Nawate-dori (Frog Street): Running parallel to the Metoba River, this quirky street is lined with vendors selling frog-themed goods — a tradition derived from a Meiji-era market — interspersed with antique shops, second-hand kimono stalls, and yakitori skewer grills. Best in the afternoon when the stalls are fully open.
Matsumoto City Museum of Art: Located 10 minutes south of the castle, this outstanding regional museum houses a permanent Yayoi Kusama collection — the artist was born in Matsumoto and donated several major works to the city. The giant pumpkin sculptures in the museum garden are unmistakable. ¥410 entry; closed Mondays.
Practical Information
Opening hours: 8:30am – 5:00pm daily (last entry 4:30pm). Extended to 7:00pm in summer (July–August). Closed 29–31 December.
Entry fee: ¥700 adults; ¥300 children (elementary school age). Covers the keep and surrounding grounds. The outer grounds and moat walk are free.
Queues: On peak cherry-blossom weekends and summer holidays (July–August), keep entrance queues can reach 60–90 minutes. Arrive at opening or book timed-entry tickets online if the castle offers them for the period of your visit. Weekday mornings outside school holiday periods are typically crowd-free.
Access from Tokyo: JR Azusa Limited Express from Shinjuku to Matsumoto — 2 hours 30 minutes, approximately every hour. ¥6,800 (reserved). The castle is a 20-minute walk or 10-minute taxi ride from Matsumoto Station.

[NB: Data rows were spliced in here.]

Lemma get_spec secret r g :
  ratchet_ok secret r -> 0 <= g < u32_mod - 1 ->
  exists r', get r g = (if decide (available r g) then Ok (generation_secrets secret (Z.to_nat g)) else Err DeriveSecret, r') /\
    ratchet_ok secret r' /\ next_generation r <= next_generation r' /\
    (available r g -> g < next_generation r' /\ is_Some (cache r' !! g)) /\
    (forall g', g' < next_generation r -> cache r' !! g' = cache r !! g') /\
    (forall g', available r g' -> available r' g').
Proof.
  intros Hr Hg. unfold get.
  destruct (decide (is_Some (cache r !! g))) as [[s Hs]|Hs].
  - rewrite bool_decide_eq_true_2 by eauto. rewrite decide_True by (left; eauto). rewrite Hs. cbn [ok_or].
    destruct (ratchet_cache _ _ Hr _ _ Hs) as [? ->]. exists r. split; [done|]. split; [done|].
    split; [lia|]. split; [|done]. intros _. rewrite Hs. split; [lia|eauto].
  - rewrite bool_decide_eq_false_2 by done. rewrite Z.gtb_ltb.
    destruct (Z.ltb_spec g (next_generation r)) as [Hlt|Hge].
    + exists r. rewrite decide_False by (intros [?|?]; [done|lia]).
      split; [done|]. split; [done|]. split; [lia|]. split; [|done]. intros [?|?]; [done|lia].
    + destruct (advance_loop_ok (Z.to_nat (g - next_generation r + 1)) secret r g Hr Hg) as (r' & -> & Hr' & Hn & Hnew & Hold); [lia|].
      rewrite (Hnew g) by lia. rewrite decide_True by (right; lia). cbn [ok_or]. exists r'.
      split; [done|]. split; [done|]. split; [lia|].
      split; [intros _; split; [lia|]; rewrite Hnew by lia; eauto|]. split; [done|].
      intros g' Hg'. destruct (decide (next_generation r' <= g')); [by right|]. left.
      destruct (decide (next_generation r <= g')); [rewrite Hnew by lia; eauto|]. rewrite Hold by lia.
      destruct Hg' as [?|?]; [done|lia].
Qed.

Access from Nagano City: JR Shinonoi Line to Matsumoto — 35 minutes. ¥680. Useful if combining the castle with Jigokudani snow monkeys.
When to visit: For the castle alone, any season works. Cherry blossom (late April–early May) and autumn foliage (October–November) are the most atmospheric but the most crowded. The moat freezes partially in hard winters, creating a different but equally striking view. Avoid August Obon week (mid-August) if possible — the region fills with domestic tourists.
Tips
- The keep ladders are genuine challenges for visitors with mobility limitations, knee problems, or a fear of heights. The exterior moat walk, which is freely accessible and goes all the way around the castle, offers excellent photography without entering.
- A Matsumoto City Welcome Card (free from the tourist information office at the station) gives discounts at the castle, the City Museum of Art, and several restaurants.
- The best photography light for the moat reflection is in the early morning (before 8am) when there is no wind and the surface is glassy. The eastern face catches the morning alpenglow from the mountains on clear days.
- Matsumoto’s sanzoku-yaki (bandit chicken) — a large, bone-in fried chicken marinated in garlic and ginger — is the city’s most famous comfort food. Several specialist restaurants are within a 10-minute walk of the castle.